2016 Arctic sea ice minimum the second-lowest on record
The Arctic sea ice appears to have reached its seasonal minimum for 2016 on September 10, the NSIDC said yesterday in a preliminary announcement. A relatively rapid loss of sea ice in the first ten days of September has pushed the ice extent to a statistical tie with 2007 for the second lowest in the satellite record. September’s low extent followed a summer characterized by conditions generally unfavorable for sea ice loss.
Walt Meier, a sea ice scientists with NASA's GSFC said it’s pretty remarkable that this year’s sea ice minimum extent ended up the second lowest after how the melt progressed in June and July. “June and July are usually key months for melt because that’s when you have 24 hours of sunlight each day. This year we lost momentum during those two months.”
Arctic sea ice extent stood at 4.14 million km2 (1.60 million mi2) on September 10, 2016. This year’s minimum extent is 750 000 km2 (290 000 mi2) above the record low set in 2012 and is well below the two standard deviation range for the 37-year satellite record. Satellite data show extensive areas of open water in the Beaufort and Chukchi seas, and in the Laptev and East Siberian seas.
During the first ten days of September, the Arctic lost ice at a faster than average rate. Ice extent lost 34 100 km2 (13 200 mi2) per day compared to the 1981 to 2010 long-term average of 21 000 km2 (8 100 mi2) per day.
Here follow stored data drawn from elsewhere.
(** * Salesforce MCP server: the tool adapter of [src/main.py]

    The adapter binds eight named tools to one [SalesforceClient] object
    that is created lazily and kept in the module global [sf_client].  The
    client class itself lives in [client.py]; here it is an interface (a
    type class) whose methods act on an abstract outside world: the remote
    CRM, the HTTP session and the process environment.

    Python code is embedded as computations in a state-and-exception
    monad: a computation takes the interpreter state and gives back an
    outcome (a value or a raised exception) together with the new state.
    State changes made before an exception is raised persist, as they do
    in Python. *)

From stdpp Require Import base option list strings pretty gmap fin_maps relations.
From Stdlib Require Import ZArith.

Open Scope Z_scope.
Open Scope string_scope.
Open Scope list_scope.

(** ** Python values *)

Set Warnings "-register-all".

(** The values that cross the adapter boundary: [None], booleans, ints,
    strings, lists and string-keyed dicts (parsed JSON). *)
Inductive PyVal : Type :=
  | PNone
  | PBool (b : bool)
  | PInt (z : Z)
  | PStr (s : string)
  | PList (l : list PyVal)
  | PDict (d : gmap string PyVal).

(** [dict[str, Any]]: an account, contact or opportunity record, or a
    create/update payload. *)
Abbreviation record := (gmap string PyVal).

(** A raised exception.  [exn_is_Exception] tells whether its class derives
    from [Exception] (what [except Exception] catches) or only from
    [BaseException] ([KeyboardInterrupt], [SystemExit], ...).  [exn_str] is
    what [str(e)] and an f-string print. *)
Record PyExn : Type := mkExn {
  exn_class : string;
  exn_str : string;
  exn_is_Exception : bool
}.

Inductive Outcome (A : Type) : Type :=
  | Ok (a : A)
  | Raise (e : PyExn).
Arguments Ok {A} a.
Arguments Raise {A} e.

(** An argument with a default in the [def] line: the caller leaves it out
    or passes a value. *)
Inductive Arg (A : Type) : Type :=
  | Omitted
  | Given (a : A).
Arguments Omitted {A}.
Arguments Given {A} a.

Definition or_default {A} (d : A) (a : Arg A) : A :=
  match a with Omitted => d | Given x => x end.

(** ** What the adapter says to its collaborators *)

(** One method call on the client, with the arguments as the callee binds
    them. *)
Inductive Method : Type :=
  | MGetAccounts (limit : Z) (fields : option (list string))
  | MGetAccountById (account_id : string) (fields : option (list string))
  | MSearchAccounts (search_term : string) (limit : Z)
  | MCreateAccount (account_data : record)
  | MUpdateAccount (account_id : string) (account_data : record)
  | MDeleteAccount (account_id : string)
  | MGetAccountOpportunities (account_id : string) (limit : Z)
  | MGetAccountContacts (account_id : string) (limit : Z).

(** The collaborators of [main.py].  [World] is everything outside the
    module: remote CRM, session, environment variables.  [Client] is the
    identity of a [SalesforceClient] object; its mutable state is part of
    the world. *)
Class Collaborators : Type := {
  World : Type;
  Client : Type;
  (** [SalesforceClient(auto_auth=...)] *)
  SalesforceClient : bool → World → Outcome Client * World;
  client_get_accounts :
    Client → Z → option (list string) → World → Outcome PyVal * World;
  client_get_account_by_id :
    Client → string → option (list string) → World → Outcome PyVal * World;
  client_search_accounts :
    Client → string → Z → World → Outcome PyVal * World;
  client_create_account :
    Client → record → World → Outcome PyVal * World;
  client_update_account :
    Client → string → record → World → Outcome PyVal * World;
  client_delete_account :
    Client → string → World → Outcome PyVal * World;
  client_get_account_opportunities :
    Client → string → Z → World → Outcome PyVal * World;
  client_get_account_contacts :
    Client → string → Z → World → Outcome PyVal * World;
  (** [server.serve(transport=..., verbose=..., log_level=...)] *)
  server_serve : string → bool → string → World → Outcome PyVal * World
}.

Section Adapter.
Context `{Collaborators}.

(** The observable interactions, in program order. *)
Inductive Event : Type :=
  | EvConstruct (auto_auth : bool)
  | EvCall (c : Client) (m : Method)
  | EvPrint (line : string)
  | EvServe (transport : string) (verbose : bool) (log_level : string).

(** Interpreter state: the module global [sf_client] ([None] is Python's
    [None]), the outside world and the log of interactions so far. *)
Record State : Type := mkState {
  sf_client : option Client;
  world : World;
  trace : list Event
}.

Definition M (A : Type) : Type := State → Outcome A * State.

Definition ret {A} (a : A) : M A := λ s, (Ok a, s).

Definition bind {A B} (m : M A) (k : A → M B) : M B :=
  λ s, match m s with
       | (Ok a, s') => k a s'
       | (Raise e, s') => (Raise e, s')
       end.

Definition raise {A} (e : PyExn) : M A := λ s, (Raise e, s).

(** [try: body  except Exception as e: handler(e)] *)
Definition try_except_Exception {A} (body : M A) (handler : PyExn → M A) : M A :=
  λ s, match body s with
       | (Ok a, s') => (Ok a, s')
       | (Raise e, s') =>
           if exn_is_Exception e then handler e s' else (Raise e, s')
       end.

(** Sequencing, written as in stdpp's monad notation. *)
Declare Scope py_scope.
Notation "x ← y ; z" := (bind y (λ x, z))
  (at level 20, y at level 100, z at level 200, only parsing) : py_scope.
Notation "y ;; z" := (bind y (λ _, z))
  (at level 100, z at level 200, only parsing, right associativity) : py_scope.
Local Open Scope py_scope.

(** *** Primitive effects *)

Definition get_sf_client : M (option Client) := λ s, (Ok (sf_client s), s).

Definition set_sf_client (v : option Client) : M unit :=
  λ s, (Ok tt, mkState v (world s) (trace s)).

(** Run an operation of a collaborator on the world and log it. *)
Definition external {A} (ev : Event) (op : World → Outcome A * World) : M A :=
  λ s, let '(r, w) := op (world s) in
       (r, mkState (sf_client s) w (trace s ++ [ev])).

(** [SalesforceClient(auto_auth=auto_auth)] *)
Definition new_SalesforceClient (auto_auth : bool) : M Client :=
  external (EvConstruct auto_auth) (SalesforceClient auto_auth).

(** The client method that a [Method] message names. *)
Definition method_impl (c : Client) (m : Method) : World → Outcome PyVal * World :=
  match m with
  | MGetAccounts limit fields => client_get_accounts c limit fields
  | MGetAccountById account_id fields => client_get_account_by_id c account_id fields
  | MSearchAccounts search_term limit => client_search_accounts c search_term limit
  | MCreateAccount account_data => client_create_account c account_data
  | MUpdateAccount account_id account_data =>
      client_update_account c account_id account_data
  | MDeleteAccount account_id => client_delete_account c account_id
  | MGetAccountOpportunities account_id limit =>
      client_get_account_opportunities c account_id limit
  | MGetAccountContacts account_id limit =>
      client_get_account_contacts c account_id limit
  end.

(** [client.m(...)] *)
Definition call (c : Client) (m : Method) : M PyVal :=
  external (EvCall c m) (method_impl c m).

Definition print (line : string) : M unit :=
  λ s, (Ok tt, mkState (sf_client s) (world s) (trace s ++ [EvPrint line])).

(** [await server.serve(transport=..., verbose=..., log_level=...)] *)
Definition serve (transport : string) (verbose : bool) (log_level : string) : M PyVal :=
  external (EvServe transport verbose log_level)
           (server_serve transport verbose log_level).

(** ** [main.py] *)

(** [def get_client()]: get or create the Salesforce client instance. *)
Definition get_client : M Client :=
  cur ← get_sf_client;
  match cur with
  | None =>
      c ← new_SalesforceClient true;
      set_sf_client (Some c) ;;
      ret c
  | Some c => ret c
  end.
The early September rate of decline also greatly exceeded the rate observed for the same period in 2012 (19 000 km2, or 7 340 mi2, per day). Recent ice loss has been most pronounced in the Chukchi Sea. This may relate to the impact of two strong cyclones that passed through the region during August.
Satellite passive microwave data and images from the Moderate Resolution Imaging Spectroradiometer (MODIS) suggest that the southern Northwest Passage routes are still open. While the passive microwave data show that the Northern Sea route is open, MODIS data reveal a narrow band of scattered sea ice blocking the passage near the Taymyr Peninsula.
Arctic sea ice extent for August 2016 was 5.60 million km2 (2.16 million mi2). On September 10, 2016 it was 4.14 million km2 (1.60 million mi2).The magenta line shows the 1981 to 2010 median extent for that month. The black cross indicates the geographic North Pole. Sea Ice Index data. About the data. Credit: National Snow and Ice Data Center
The sea ice cover on the Arctic Ocean and surrounding seas regulates the planet’s temperature, influences the circulation of the atmosphere and ocean, and affects life in Arctic communities and ecosystems.
"What happens in the Arctic doesn't stay in the Arctic," Pennsylvania State University climate scientist Michael Mann said.
"It looks increasingly likely that the dramatic decrease in Arctic sea ice is impacting weather in mid-latitudes and may be at least partly responsible for the more dramatic, persistent and damaging weather anomalies we've seen so many of in recent years."
Conditions in context
Weather in early September was warm along the Siberian coast (up to 9 °C / 16 °F above average), with high pressure over the same region and strong winds across the central Arctic.
However, weather over the Arctic Ocean this past summer has been generally stormy, cool, and cloudy – conditions that previous studies have shown to generally limit the rate of summer ice loss. That September ice extent nevertheless fell to second lowest in the satellite record is hence surprising.
Averaged for July through August, air temperatures at the 925 hPa level (about 2 500 feet above sea level) were 0.5 to 2 °C (1 to 4 °F) below the 1981 to 2010 long-term average over much of the central Arctic Ocean, and near average to slightly higher than average near the North American and easternmost Siberian coasts. Reflecting the stormy conditions, sea level pressures were much lower than average in the central Arctic during these months.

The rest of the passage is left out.